_RECORDS SHOWN_.

____

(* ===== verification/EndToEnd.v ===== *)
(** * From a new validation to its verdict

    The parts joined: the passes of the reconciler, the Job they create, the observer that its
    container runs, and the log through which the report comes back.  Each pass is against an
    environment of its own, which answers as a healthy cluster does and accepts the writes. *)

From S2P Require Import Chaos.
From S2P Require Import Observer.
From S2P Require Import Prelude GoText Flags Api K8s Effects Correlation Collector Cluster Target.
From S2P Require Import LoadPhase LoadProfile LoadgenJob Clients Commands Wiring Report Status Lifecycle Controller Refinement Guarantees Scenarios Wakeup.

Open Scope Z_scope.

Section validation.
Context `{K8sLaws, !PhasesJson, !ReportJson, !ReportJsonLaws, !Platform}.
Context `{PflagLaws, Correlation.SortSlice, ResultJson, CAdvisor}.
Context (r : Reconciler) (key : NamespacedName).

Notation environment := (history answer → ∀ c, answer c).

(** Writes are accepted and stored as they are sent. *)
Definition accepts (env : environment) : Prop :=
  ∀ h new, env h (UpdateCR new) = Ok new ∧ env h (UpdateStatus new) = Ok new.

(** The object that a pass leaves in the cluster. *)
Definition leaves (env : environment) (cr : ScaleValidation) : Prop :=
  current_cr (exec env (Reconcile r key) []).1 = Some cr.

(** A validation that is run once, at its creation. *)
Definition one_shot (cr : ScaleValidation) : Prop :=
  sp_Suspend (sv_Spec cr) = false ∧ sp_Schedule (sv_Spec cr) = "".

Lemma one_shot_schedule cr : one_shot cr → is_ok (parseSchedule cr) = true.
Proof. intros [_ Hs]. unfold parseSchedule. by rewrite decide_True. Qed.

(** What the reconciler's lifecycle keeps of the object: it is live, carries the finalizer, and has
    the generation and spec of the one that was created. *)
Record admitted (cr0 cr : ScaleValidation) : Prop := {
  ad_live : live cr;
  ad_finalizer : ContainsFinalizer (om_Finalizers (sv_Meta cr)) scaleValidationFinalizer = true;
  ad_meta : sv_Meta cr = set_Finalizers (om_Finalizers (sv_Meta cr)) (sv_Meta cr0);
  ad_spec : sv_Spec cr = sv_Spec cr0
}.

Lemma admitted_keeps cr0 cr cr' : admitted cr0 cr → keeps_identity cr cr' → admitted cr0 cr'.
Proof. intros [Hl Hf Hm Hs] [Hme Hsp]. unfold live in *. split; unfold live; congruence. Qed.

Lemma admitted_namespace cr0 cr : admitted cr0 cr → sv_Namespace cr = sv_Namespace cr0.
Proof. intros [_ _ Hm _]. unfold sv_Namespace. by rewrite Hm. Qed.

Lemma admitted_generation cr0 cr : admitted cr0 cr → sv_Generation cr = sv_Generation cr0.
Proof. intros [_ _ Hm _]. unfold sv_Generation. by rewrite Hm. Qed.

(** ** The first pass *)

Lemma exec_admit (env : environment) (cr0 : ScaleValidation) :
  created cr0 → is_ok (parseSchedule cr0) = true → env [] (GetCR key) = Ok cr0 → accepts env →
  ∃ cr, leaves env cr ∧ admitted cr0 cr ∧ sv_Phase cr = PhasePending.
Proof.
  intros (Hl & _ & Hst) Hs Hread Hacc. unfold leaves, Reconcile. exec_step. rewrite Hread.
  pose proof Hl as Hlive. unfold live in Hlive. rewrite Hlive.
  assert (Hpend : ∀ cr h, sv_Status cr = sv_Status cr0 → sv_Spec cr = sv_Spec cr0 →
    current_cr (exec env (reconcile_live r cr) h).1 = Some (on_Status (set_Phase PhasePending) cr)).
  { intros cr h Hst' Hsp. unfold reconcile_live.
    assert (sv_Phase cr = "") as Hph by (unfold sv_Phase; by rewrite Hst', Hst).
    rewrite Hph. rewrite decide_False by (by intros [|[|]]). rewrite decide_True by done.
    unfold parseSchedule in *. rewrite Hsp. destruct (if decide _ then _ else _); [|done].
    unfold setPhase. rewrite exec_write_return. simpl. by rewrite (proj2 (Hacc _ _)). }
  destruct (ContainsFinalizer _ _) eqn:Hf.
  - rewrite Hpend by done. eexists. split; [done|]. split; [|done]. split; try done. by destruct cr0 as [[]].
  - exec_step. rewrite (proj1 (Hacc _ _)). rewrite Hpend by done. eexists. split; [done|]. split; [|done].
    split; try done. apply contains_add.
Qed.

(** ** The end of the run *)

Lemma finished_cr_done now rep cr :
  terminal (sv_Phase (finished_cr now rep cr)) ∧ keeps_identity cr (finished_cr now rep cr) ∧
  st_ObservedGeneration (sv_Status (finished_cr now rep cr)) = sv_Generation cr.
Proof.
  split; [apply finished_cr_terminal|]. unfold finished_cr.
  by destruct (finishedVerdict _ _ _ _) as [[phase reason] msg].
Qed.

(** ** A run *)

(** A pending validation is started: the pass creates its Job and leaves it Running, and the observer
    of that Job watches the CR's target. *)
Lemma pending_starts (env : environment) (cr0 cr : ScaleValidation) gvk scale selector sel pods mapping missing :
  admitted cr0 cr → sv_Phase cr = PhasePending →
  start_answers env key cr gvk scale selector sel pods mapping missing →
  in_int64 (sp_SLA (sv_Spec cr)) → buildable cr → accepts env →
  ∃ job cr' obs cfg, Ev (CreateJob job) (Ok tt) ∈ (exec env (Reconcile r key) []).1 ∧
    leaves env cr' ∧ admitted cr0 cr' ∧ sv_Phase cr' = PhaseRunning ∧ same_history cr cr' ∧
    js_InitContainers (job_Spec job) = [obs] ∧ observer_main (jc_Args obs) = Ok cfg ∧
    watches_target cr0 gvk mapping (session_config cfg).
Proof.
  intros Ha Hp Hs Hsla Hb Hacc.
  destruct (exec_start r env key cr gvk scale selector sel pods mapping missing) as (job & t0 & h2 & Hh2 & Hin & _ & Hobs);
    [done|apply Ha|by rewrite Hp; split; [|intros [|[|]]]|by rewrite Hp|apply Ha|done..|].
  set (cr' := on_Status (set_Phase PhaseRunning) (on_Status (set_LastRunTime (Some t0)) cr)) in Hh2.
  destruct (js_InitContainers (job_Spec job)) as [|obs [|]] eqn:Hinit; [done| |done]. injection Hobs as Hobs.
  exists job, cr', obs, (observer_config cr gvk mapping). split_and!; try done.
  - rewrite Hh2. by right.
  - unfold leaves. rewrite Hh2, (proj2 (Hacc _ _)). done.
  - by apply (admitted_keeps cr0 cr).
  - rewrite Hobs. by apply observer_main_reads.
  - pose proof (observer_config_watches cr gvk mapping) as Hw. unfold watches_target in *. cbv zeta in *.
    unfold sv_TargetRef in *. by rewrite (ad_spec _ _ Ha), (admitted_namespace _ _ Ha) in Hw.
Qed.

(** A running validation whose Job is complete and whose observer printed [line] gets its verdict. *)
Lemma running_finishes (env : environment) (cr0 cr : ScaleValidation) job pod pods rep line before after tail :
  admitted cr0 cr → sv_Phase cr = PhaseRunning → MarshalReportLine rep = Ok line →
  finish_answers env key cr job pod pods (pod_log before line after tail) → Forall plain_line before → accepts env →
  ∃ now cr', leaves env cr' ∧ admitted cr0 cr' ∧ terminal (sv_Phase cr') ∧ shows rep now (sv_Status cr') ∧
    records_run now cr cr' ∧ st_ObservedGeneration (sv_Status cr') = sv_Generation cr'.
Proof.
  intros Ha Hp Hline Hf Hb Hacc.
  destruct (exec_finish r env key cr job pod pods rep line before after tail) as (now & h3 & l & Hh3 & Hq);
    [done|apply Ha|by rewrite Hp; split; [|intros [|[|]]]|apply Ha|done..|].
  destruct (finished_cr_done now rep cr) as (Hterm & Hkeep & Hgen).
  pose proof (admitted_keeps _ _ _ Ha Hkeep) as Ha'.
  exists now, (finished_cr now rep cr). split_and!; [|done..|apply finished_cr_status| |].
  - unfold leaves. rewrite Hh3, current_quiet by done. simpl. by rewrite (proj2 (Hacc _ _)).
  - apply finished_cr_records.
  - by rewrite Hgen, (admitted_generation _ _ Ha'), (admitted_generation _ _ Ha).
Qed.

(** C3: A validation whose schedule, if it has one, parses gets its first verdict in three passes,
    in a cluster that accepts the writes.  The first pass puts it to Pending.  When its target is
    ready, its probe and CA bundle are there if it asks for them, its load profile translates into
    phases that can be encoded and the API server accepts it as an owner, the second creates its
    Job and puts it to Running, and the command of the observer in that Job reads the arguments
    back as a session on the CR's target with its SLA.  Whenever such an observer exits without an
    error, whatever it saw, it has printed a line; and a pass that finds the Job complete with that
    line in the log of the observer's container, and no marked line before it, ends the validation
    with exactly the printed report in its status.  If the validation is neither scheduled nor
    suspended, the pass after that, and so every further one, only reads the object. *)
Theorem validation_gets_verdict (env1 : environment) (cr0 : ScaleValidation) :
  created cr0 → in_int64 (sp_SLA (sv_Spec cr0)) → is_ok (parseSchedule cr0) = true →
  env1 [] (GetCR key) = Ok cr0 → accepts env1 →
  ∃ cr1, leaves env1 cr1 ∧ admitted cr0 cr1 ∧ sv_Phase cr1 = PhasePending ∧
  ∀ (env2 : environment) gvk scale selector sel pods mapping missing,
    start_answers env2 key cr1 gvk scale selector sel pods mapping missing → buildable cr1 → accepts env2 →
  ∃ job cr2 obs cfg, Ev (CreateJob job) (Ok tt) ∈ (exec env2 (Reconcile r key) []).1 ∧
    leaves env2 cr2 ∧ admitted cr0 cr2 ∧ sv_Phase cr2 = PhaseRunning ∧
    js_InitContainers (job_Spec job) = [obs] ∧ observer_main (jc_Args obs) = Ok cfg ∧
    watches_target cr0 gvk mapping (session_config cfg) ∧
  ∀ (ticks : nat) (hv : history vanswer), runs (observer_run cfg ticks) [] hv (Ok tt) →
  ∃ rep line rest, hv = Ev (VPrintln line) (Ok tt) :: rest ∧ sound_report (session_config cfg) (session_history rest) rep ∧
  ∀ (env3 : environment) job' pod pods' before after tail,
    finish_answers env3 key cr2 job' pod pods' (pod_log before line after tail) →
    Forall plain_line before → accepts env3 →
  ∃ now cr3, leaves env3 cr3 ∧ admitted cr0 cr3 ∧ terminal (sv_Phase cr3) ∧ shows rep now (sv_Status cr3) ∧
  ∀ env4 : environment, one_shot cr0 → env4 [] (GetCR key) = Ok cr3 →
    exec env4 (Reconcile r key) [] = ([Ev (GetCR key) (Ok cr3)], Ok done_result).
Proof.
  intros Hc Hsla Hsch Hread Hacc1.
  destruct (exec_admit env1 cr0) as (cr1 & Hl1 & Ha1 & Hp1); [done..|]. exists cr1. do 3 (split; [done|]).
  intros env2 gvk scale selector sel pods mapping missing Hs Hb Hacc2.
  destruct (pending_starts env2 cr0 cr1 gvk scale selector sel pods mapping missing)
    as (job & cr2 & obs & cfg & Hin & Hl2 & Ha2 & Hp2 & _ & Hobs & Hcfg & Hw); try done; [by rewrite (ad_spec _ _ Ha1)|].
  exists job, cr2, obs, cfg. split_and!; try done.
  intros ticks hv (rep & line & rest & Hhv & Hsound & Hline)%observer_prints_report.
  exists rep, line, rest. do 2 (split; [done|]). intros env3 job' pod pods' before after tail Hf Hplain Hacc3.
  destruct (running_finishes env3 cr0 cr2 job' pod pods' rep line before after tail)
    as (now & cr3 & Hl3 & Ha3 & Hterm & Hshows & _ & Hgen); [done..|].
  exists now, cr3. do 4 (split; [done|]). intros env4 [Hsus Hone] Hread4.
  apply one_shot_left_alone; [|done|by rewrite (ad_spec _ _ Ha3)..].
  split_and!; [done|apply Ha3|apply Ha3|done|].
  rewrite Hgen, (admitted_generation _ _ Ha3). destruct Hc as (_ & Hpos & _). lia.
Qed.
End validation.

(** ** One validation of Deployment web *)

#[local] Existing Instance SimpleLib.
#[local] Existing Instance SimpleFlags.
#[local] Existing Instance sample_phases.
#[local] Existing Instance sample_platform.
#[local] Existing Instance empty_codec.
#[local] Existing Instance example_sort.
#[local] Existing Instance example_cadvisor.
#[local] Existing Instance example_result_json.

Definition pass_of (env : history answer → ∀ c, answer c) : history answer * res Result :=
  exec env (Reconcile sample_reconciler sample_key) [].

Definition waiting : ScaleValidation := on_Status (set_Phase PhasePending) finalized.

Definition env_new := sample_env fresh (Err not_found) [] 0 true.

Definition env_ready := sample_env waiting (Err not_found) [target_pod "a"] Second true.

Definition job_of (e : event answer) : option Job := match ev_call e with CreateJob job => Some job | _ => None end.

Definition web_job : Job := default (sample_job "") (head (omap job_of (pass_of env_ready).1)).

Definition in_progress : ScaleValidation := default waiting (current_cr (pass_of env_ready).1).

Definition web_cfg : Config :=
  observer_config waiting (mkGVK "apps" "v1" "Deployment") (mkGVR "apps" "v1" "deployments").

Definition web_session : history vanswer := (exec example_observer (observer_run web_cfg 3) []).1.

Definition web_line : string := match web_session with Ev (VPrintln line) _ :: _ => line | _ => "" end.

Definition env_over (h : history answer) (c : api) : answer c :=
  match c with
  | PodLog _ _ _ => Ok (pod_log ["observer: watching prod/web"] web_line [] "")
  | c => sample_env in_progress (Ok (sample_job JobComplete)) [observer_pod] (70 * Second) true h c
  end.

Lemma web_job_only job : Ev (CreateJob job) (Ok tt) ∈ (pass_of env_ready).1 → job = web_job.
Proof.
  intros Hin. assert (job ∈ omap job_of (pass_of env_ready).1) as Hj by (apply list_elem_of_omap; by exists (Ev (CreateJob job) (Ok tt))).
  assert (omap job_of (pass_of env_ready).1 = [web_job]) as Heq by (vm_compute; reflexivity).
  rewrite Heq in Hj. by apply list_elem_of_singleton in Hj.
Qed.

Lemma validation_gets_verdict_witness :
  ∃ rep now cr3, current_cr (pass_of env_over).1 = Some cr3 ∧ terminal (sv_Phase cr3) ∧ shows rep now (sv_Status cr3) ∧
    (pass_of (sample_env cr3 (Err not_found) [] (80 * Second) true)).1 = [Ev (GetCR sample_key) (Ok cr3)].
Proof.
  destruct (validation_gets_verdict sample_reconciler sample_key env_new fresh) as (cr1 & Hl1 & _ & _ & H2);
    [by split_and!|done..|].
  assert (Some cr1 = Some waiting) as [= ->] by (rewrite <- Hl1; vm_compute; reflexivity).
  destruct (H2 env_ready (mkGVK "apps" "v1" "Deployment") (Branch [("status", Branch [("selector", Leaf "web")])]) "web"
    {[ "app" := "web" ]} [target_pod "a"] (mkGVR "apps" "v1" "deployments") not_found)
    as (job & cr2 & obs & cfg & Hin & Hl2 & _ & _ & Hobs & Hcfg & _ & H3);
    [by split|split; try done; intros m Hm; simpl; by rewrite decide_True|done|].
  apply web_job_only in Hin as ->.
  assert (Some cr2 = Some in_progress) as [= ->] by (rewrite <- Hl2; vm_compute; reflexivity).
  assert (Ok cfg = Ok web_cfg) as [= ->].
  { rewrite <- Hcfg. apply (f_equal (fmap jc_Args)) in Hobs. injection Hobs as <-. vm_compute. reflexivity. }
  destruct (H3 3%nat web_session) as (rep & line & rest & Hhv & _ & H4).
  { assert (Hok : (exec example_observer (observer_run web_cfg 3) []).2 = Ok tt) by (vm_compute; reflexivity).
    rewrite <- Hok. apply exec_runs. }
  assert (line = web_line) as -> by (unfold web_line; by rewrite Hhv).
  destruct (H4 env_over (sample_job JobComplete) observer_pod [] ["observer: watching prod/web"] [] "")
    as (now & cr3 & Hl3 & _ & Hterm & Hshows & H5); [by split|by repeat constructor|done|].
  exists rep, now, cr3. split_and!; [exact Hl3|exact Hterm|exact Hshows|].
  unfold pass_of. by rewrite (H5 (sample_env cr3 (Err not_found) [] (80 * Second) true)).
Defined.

____

_TASK REQUIREMENTS_. From the entries above, restate word for word the lines from the line containing "destruct (H3 3%nat" to the line containing "rewrite <- Hok.", both ends included, and nothing more.

_ANSWER BELOW_.
  destruct (H3 3%nat web_session) as (rep & line & rest & Hhv & _ & H4).
  { assert (Hok : (exec example_observer (observer_run web_cfg 3) []).2 = Ok tt) by (vm_compute; reflexivity).
    rewrite <- Hok. apply exec_runs. }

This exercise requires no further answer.